Priest and Franciscan friar and Doctor of the Church, Anthony of Lisbon (*1195 - †1231 in the commune west of Venice) is one of the most popular and quickly canonised among the cult of the saints and was acclaimed in his lifetime for giving powerful and persuasive sermons, even keeping a school of fish in rapt attention once and reputation for care for the poor and sick. Invoked in the name of lost things—credited first with the restoration of his own psalter full of notes when Anthony feared it was gone forever—his extensive patronage (see previously) includes things prone to going missing like mail, mariners, shipwrecks, travellers and lost souls, though not all who wander… Anthony in the extended sense is also the protector of the elderly, fisherfolk, amputees, Native Americans, harvests, watermen, horses, travel hosts and counter-revolutionaries.

Saturday 5 June 2021

vitae bonifatius

Feted on this day on the occasion of his martyrdom (*675) on this day in 754 near Dokkum in Friesland, Boniface, from the Devon village of Crediton, was a leading figure of the Anglo-Saxon mission to the Frankish Empire and whose influence, reforms and alliances-including the union of the papacy with the Carolingian dynasty and the successor transnational organisations, like the Holy and Roman Empire of the Germans and the EU, and is celebrated as a missionary and uniter and peace-maker, the Apostle to the Germans acclaimed almost immediately after his death as patron of the country and Fulda, his major shrine.

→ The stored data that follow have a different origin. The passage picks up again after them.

(* ===== verification/SlaveRun.v ===== *)
(** A slave reads what its master sends, in pieces of any sizes: the dump is loaded and the commands after it are executed. *)

From stdpp Require Import relations.
From S2P Require Import Prelude Util Robj Sds SdsRep SdsArgs Rdb Networking NetworkingSpec Aof AofSpec RioSpec SlaveSync SlaveSpec.

Section Run.
Context {HOST : Host} {data sel : Type}.
Variable load_dump : bytes -> option data.
Variable no_data : data.
Variable db0 : sel.
Variable processCommand : data * sel -> client -> option (data * sel * client * bool).
Variable maxlen : Z.
Implicit Types sl : slave data sel.

(** * Events *)

Definition net_io (net : bytes) : sync_io := mkIo net [] [] [].

(** The bytes that the download asks for. *)
Definition download_len sl : Z := Z.min 4096 (repl_transfer_size sl - repl_transfer_read sl).

(** [read] gets [d], the file can be written and renamed, and the append only file can be started. *)
Definition payload_ok (pe : payload_env) (d : bytes) : Prop :=
  payload_read pe = ReadData d /\ payload_write pe = msize d /\ rename_ok pe = true /\ match payload_aof pe with Some (false :: _) => False | _ => True end.

(** An event of a slave with the bytes that its master sends it and that it has not read. *)
Inductive slave_event : slave data sel * bytes -> slave data sel * bytes -> Prop :=
  | event_line pe sl net sl' io : sl_state sl = REPL_TRANSFER -> repl_transfer_size sl = -1 -> net <> [] ->
      readSyncBulkPayload load_dump no_data db0 pe sl (net_io net) = Some (Going sl' (Some io)) -> slave_event (sl, net) (sl', io_in io)
  | event_data pe sl d net sl' io : sl_state sl = REPL_TRANSFER -> repl_transfer_size sl <> -1 -> d <> [] -> msize d <= download_len sl -> payload_ok pe d ->
      readSyncBulkPayload load_dump no_data db0 pe sl (net_io net) = Some (Going sl' (Some io)) -> slave_event (sl, d ++ net) (sl', io_in io)
  | event_link now sl m d net sl' : sl_state sl = REPL_CONNECTED -> sl_master sl = Some m -> d <> [] -> msize d <= client_readlen (link_client m) ->
      readQueryFromMaster processCommand false maxlen now sl (ReadData d) = Some sl' -> slave_event (sl, d ++ net) (sl', net).

(** * The download *)

Definition dump_header (f : bytes) : bytes := count_bytes 36 (printf_d (msize f)).

Lemma line_newline pe sl rest : repl_transfer_size sl = -1 ->
  readSyncBulkPayload load_dump no_data db0 pe sl (net_io (10 :: rest)) = Some (Going (set_lastio sl (payload_unixtime pe)) (Some (net_io rest))).
Proof.
  intros Es. unfold readSyncBulkPayload. rewrite Es. cbn [Z.eqb Pos.eqb]. unfold payload_line.
  destruct (syncReadLine_newline (net_io (10 :: rest)) (zmalloc 4096) 1024 rest eq_refl) as (B & ->); [unfold zmalloc; rewrite msize_fresh; lia|]. cbn [obind Z.eqb]. by rewrite (load8_at [] 0 B).
Qed.
(** C13. In every state that a slave reaches by the timer, the handshake, the download, reads from its master, SLAVEOF and lost connections, in any order and with any results of system calls and any answers of the
    master: there is a master exactly when the slave is connected, and no other master is cached then or during a transfer. So no assertion about these states fails: the timer and the cancellation of a handshake are
    always defined, a transfer can be aborted, and a master that closes the connection can be freed or cached. *)
Theorem slave_states_safe (load_dump : bytes -> option data) (no_data : data) (db0 : sel) (processCommand : data * sel -> client -> option (data * sel * client * bool)) (paused : bool) (maxlen : Z) (sl0 sl : slave data sel) :
  slave_wf sl0 -> rtc (slave_op load_dump no_data db0 processCommand paused maxlen) sl0 sl ->
  slave_wf sl /\ (forall ce, is_Some (slaveCron ce sl)) /\ is_Some (cancelReplicationHandshake sl) /\
  (sl_state sl = REPL_TRANSFER -> exists sl', replicationAbortSyncTransfer sl = Some sl' /\ sl_state sl' = REPL_CONNECT) /\
  (sl_state sl = REPL_CONNECTED -> forall now, exists sl', readQueryFromMaster processCommand paused maxlen now sl ReadFailed = Some sl' /\ sl_state sl' = REPL_CONNECT).
Proof.
  intros W0 H. pose proof (ops_wf load_dump no_data db0 processCommand paused maxlen sl0 sl W0 H) as W. split; [done|]. split; [|split; [|split]].
  - intros ce. destruct (cron_spec ce sl W) as (sl' & -> & _). done.
  - destruct (cancel_spec sl W) as (sl' & b & -> & _). done.
  - intros Es. destruct (abort_spec sl Es W) as (sl' & E & ? & _). by exists sl'.
  - intros Es now. assert (is_Some (sl_master sl)) as [m Em] by (unfold slave_wf in W; rewrite Es in W; apply W). unfold readQueryFromMaster. rewrite Em. cbn [obind].
    match goal with |- context [freeMaster sl ?m1] => destruct (free_spec sl m1 m W Es Em) as (sl' & E & ? & _) end. by exists sl'.
Qed.
(** [%d] with zero padding never writes two integers the same way. *)
Lemma format_long_inj f w p (n m : Z) :
  zero_padded f w = true →
  format_long f w p n = format_long f w p m → n = m.
Proof.
  intros Hz H.
  destruct (format_long_shape f w p n Hz) as [k Hn].
  destruct (format_long_shape f w p m Hz) as [k' Hm].
  rewrite Hn, Hm in H. clear Hn Hm.
  assert (Hval : ∀ k z, value (repeat_char "0" k ++ digits (Z.abs z))
                        = Some (Z.to_N (Z.abs z))).
  { intros. by rewrite value_zeros, value_digits. }
  assert (Hsame : repeat_char "0" k ++ digits (Z.abs n)
                  = repeat_char "0" k' ++ digits (Z.abs m) →
                  Z.abs n = Z.abs m).
  { intros He. apply (f_equal value) in He. rewrite !Hval in He.
    injection He as He. lia. }
  assert (Hmix : ∀ k1 k2 z1 z2,
            "-" ++ repeat_char "0" k1 ++ digits (Z.abs z1)
            = (if f_sign f then "+" else if f_blank f then " " else "")
              ++ repeat_char "0" k2 ++ digits (Z.abs z2) → False).
  { intros k1 k2 z1 z2 He. destruct (f_sign f); [done|].
    destruct (f_blank f); [done|]. simpl in He.
    apply (f_equal value) in He. by rewrite value_minus, Hval in He. }
  destruct (Z.ltb_spec n 0), (Z.ltb_spec m 0).
  - apply append_inv_head in H. apply Hsame in H. lia.
  - by apply Hmix in H.
  - symmetry in H. by apply Hmix in H.
  - apply append_inv_head in H. apply Hsame in H. lia.
Qed.

Lemma site_names (pat pre post : string) (f : flags) (w p : option nat) :
  (∀ i, format pat i = Formatted (pre ++ format_long f w p i ++ post)) →
  zero_padded f w = true →
  ∀ n m a, format pat n = Formatted a → format pat m = Formatted a → n = m.
Proof.
  intros Hsite Hz n m a Hn Hm. rewrite Hsite in Hn, Hm.
  rewrite <- Hm in Hn. injection Hn as H.
  apply append_inv_head, append_inv_tail in H.
  by apply (format_long_inj f w p).
Qed.

Lemma append_assoc (a b c : string) : (a ++ b) ++ c = a ++ b ++ c.
Proof. induction a as [|x a IH]; simpl; [done|]. by rewrite IH. Qed.

(** The pattern of the examples is of that kind. *)
Lemma shard_pattern_site (i : Z) :
  format Demo.shard_pattern i
  = Formatted ("shard-" ++ format_long (Flags false false false false true)
                             (Some 6%nat) None i ++ ".tar").
Proof.
  unfold format, Demo.shard_pattern. cbn [scan feed]. simpl.
  by rewrite !append_assoc.
Qed.

(** X11.  A pattern that formats as fixed text around one [%d], padded
    with zeros or not at all, gives different names to different
    indices. *)
Theorem site_injective (pat pre post : string) (f : flags) (w p : option nat)
    (n m : Z) :
  (∀ i, format pat i = Formatted (pre ++ format_long f w p i ++ post)) →
  zero_padded f w = true →
  n ≠ m → format pat n ≠ format pat m.
Proof.
  intros Hsite Hz Hne H. apply Hne.
  apply (site_names pat pre post f w p Hsite Hz n m _ (Hsite n)).
  by rewrite <- H.
Qed.

Lemma site_injective_witness :
  format Demo.shard_pattern 9 = Formatted "shard-000009.tar" ∧
  format Demo.shard_pattern 10 = Formatted "shard-000010.tar" ∧
  format Demo.shard_pattern 9 ≠ format Demo.shard_pattern 10.
Proof.
  split; [vm_compute; reflexivity|]. split; [vm_compute; reflexivity|].
  apply (site_injective Demo.shard_pattern "shard-" ".tar"
           (Flags false false false false true) (Some 6%nat) None 9 10).
  - exact shard_pattern_site.
  - reflexivity.
  - lia.
Defined.

End PyFormatMoreFacts.

(** ** Several instances on one counter *)

Module FleetFacts.
Import Writer Ledger Fleet WriterFacts WriterMore.

Section Facts.
Context {KW sample : Type} (E : Env KW sample).

Lemma tame_step (m : M KW sample unit) :
  (∀ st, index_step (counter_cell E) st (snd (m st))) → tame E m.
Proof. intros H st. destruct (H st) as [[? ?]|[? ?]]; [left|right]; auto. Qed.

Lemma tame_write obj : tame E (write E obj).
Proof. apply tame_step, write_index. Qed.

Lemma tame_next_stream : tame E (next_stream E).
Proof. apply tame_step, next_stream_index. Qed.

Lemma tame_finish : tame E (finish E).
Proof. intros st. left. destruct (finish_index E st). auto. Qed.

Lemma tame_close : tame E (close E).
Proof. intros st. left. apply close_index. Qed.

(** While there is room, the successor is stored as it is. *)
Lemma room_store n (w : World KW sample) :
  room E (S n) w →
  Ctypes.store (counter_cell E) (counter w + 1) = counter w + 1.
Proof. intros [Hlo Hhi]. apply CtypesFacts.store_id. lia. Qed.

Lemma room_step n (w w' : World KW sample) :
  room E (S n) w →
  counter w' = counter w ∨
  counter w' = Ctypes.store (counter_cell E) (counter w + 1) →
  room E n w' ∧ counter w ≤ counter w' ≤ counter w + 1.
Proof.
  intros Hr Hc. pose proof (room_store n w Hr) as Hs.
  destruct Hr as [Hlo Hhi]. unfold room.
  destruct Hc as [-> | ->]; [|rewrite Hs]; lia.
Qed.

Lemma room_on n i (m : M KW sample unit) (fl : @fleet KW sample) :
  tame E m → room E (S n) (snd fl) → room E n (snd (on i m fl)).
Proof.
  intros Hm Hr. destruct fl as [objs w]. unfold on. simpl in *.
  destruct (objs !! i) as [o|] eqn:Hi.
  2:{ simpl. eapply room_step; [exact Hr|by left]. }
  specialize (Hm (o, w)).
  destruct (m (o, w)) as [r [o' w']]. simpl in *.
  eapply room_step; [exact Hr|]. destruct Hm as [[Hc _]|[Hc _]]; auto.
Qed.

Lemma room_call n c (fl : @fleet KW sample) :
  room E (S n) (snd fl) → room E n (snd (do_call E c fl)).
Proof.
  intros Hr. destruct c as [pat mc ms k|i obj|i|i|i]; simpl.
  - destruct fl as [objs w]. simpl in *.
    destruct (init_index E pat mc ms k w) as (Hc & _).
    destruct (init E pat mc ms k w) as [[[]|e] [o w']]; simpl in *;
      (eapply room_step; [exact Hr|by right]).
  - apply room_on; [apply tame_write|done].
  - apply room_on; [apply tame_finish|done].
  - apply room_on; [apply tame_close|done].
  - apply room_on; [apply tame_next_stream|done].
Qed.

Lemma fair_on n i (m : M KW sample unit) (fl : @fleet KW sample) :
  tame E m → room E (S n) (snd fl) → fair fl → fair (on i m fl).
Proof.
  intros Hm Hr Hfair. destruct fl as [objs w]. unfold on. simpl in *.
  destruct (objs !! i) as [o|] eqn:Hi; [|done].
  specialize (Hm (o, w)). pose proof (room_store n w Hr) as Hst.
  destruct (m (o, w)) as [r [o' w']]. simpl in Hm. rewrite Hst in Hm.
  pose proof (lookup_lt_Some _ _ _ Hi) as Hlt.
  assert (Hcw : counter w ≤ counter w') by (destruct Hm as [[Hc _]|[Hc _]]; lia).
  intros i0 o0 s Hl Hs. simpl in *.
  destruct (decide (i0 = i)) as [->|Hne].
  - rewrite list_lookup_insert_eq in Hl by done. injection Hl as <-.
    destruct Hm as [[Hc [Hsh|Hsh]]|[Hc Hsh]].
    + rewrite Hsh in Hs. destruct (Hfair i o s Hi Hs) as [Hb Hd]. simpl in *.
      split; [lia|]. intros j o1 Hj Hl1.
      rewrite list_lookup_insert_ne in Hl1 by done. eauto.
    + congruence.
    + rewrite Hsh in Hs. injection Hs as <-. split; [lia|].
      intros j o1 Hj Hl1 Hs1.
      rewrite list_lookup_insert_ne in Hl1 by done.
      destruct (Hfair j o1 _ Hl1 Hs1) as [Hb _]. simpl in Hb. lia.
  - rewrite list_lookup_insert_ne in Hl by done.
    destruct (Hfair i0 o0 s Hl Hs) as [Hb Hd]. simpl in *.
    split; [lia|]. intros j o1 Hj Hl1.
    destruct (decide (j = i)) as [->|Hji].
    + rewrite list_lookup_insert_eq in Hl1 by done. injection Hl1 as <-.
      destruct Hm as [[Hc [Hsh|Hsh]]|[Hc Hsh]]; rewrite Hsh.
      * by apply (Hd i o).
      * done.
      * intros [= Heq]. lia.
    + rewrite list_lookup_insert_ne in Hl1 by done. eauto.
Qed.

Lemma fair_call n c (fl : @fleet KW sample) :
  room E (S n) (snd fl) → fair fl → fair (do_call E c fl).
Proof.
  intros Hr Hfair. destruct c as [pat mc ms k|i obj|i|i|i]; simpl.
  - destruct fl as [objs w]. simpl in *.
    destruct (init_index E pat mc ms k w) as (Hc & Hsh).
    rewrite (room_store n w Hr) in Hc.
    destruct (init E pat mc ms k w) as [[[]|e] [o w']]; simpl in *.
    + intros i0 o0 s Hl Hs. simpl in *.
      destruct (decide (i0 < length objs)%nat) as [Hlt|Hge].
      * rewrite lookup_app_l in Hl by done.
        destruct (Hfair i0 o0 s Hl Hs) as [Hb Hd]. simpl in *.
        split; [lia|]. intros j o1 Hj Hl1.
        destruct (decide (j < length objs)%nat) as [Hjlt|Hjge].
        -- rewrite lookup_app_l in Hl1 by done. eauto.
        -- rewrite lookup_app_r in Hl1 by lia.
           destruct (j - length objs)%nat; simpl in Hl1; [|done].
           injection Hl1 as <-. rewrite Hsh. intros [= Heq]. lia.
      * rewrite lookup_app_r in Hl by lia.
        destruct (i0 - length objs)%nat eqn:Hd0; simpl in Hl; [|done].
        injection Hl as <-. rewrite Hsh in Hs. injection Hs as <-.
        split; [lia|]. intros j o1 Hj Hl1 Hs1.
        destruct (decide (j < length objs)%nat) as [Hjlt|Hjge].
        -- rewrite lookup_app_l in Hl1 by done.
           destruct (Hfair j o1 _ Hl1 Hs1) as [Hb _]. simpl in Hb. lia.
        -- rewrite lookup_app_r in Hl1 by lia.
           destruct (j - length objs)%nat eqn:Hd1; simpl in Hl1; [|done]. lia.
    + intros i0 o0 s Hl Hs. simpl in *.
      destruct (Hfair i0 o0 s Hl Hs) as [Hb Hd]. simpl in *.
      split; [lia|]. eauto.
  - eapply fair_on; [apply tame_write|exact Hr|done].
  - eapply fair_on; [apply tame_finish|exact Hr|done].
  - eapply fair_on; [apply tame_close|exact Hr|done].
  - eapply fair_on; [apply tame_next_stream|exact Hr|done].
Qed.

The basilica minor is not far away from the modern day town of Fritzlar where Boniface reportedly, dramatically chopped down the Donar Oak (considered sacred to Jupiter through interpretatio romana) to illustrate that no punishment would be meted out for this perceived desecration and went on to build a chapel dedicated to Saint Peter from the lumber. Winning converts, Boniface encouraged widespread destruction of pagan sites, especially sacred groves. Though probably only an inventive story, the saint is sometimes credited with the invention of the Christmas tree as a way to coopt and supplant native customs. Boniface and his retinue were killed by highway robbers en route to Frisia, hoping to find more followers in the north, their attackers sorely disappointed to find only books and manuscripts instead of treasure.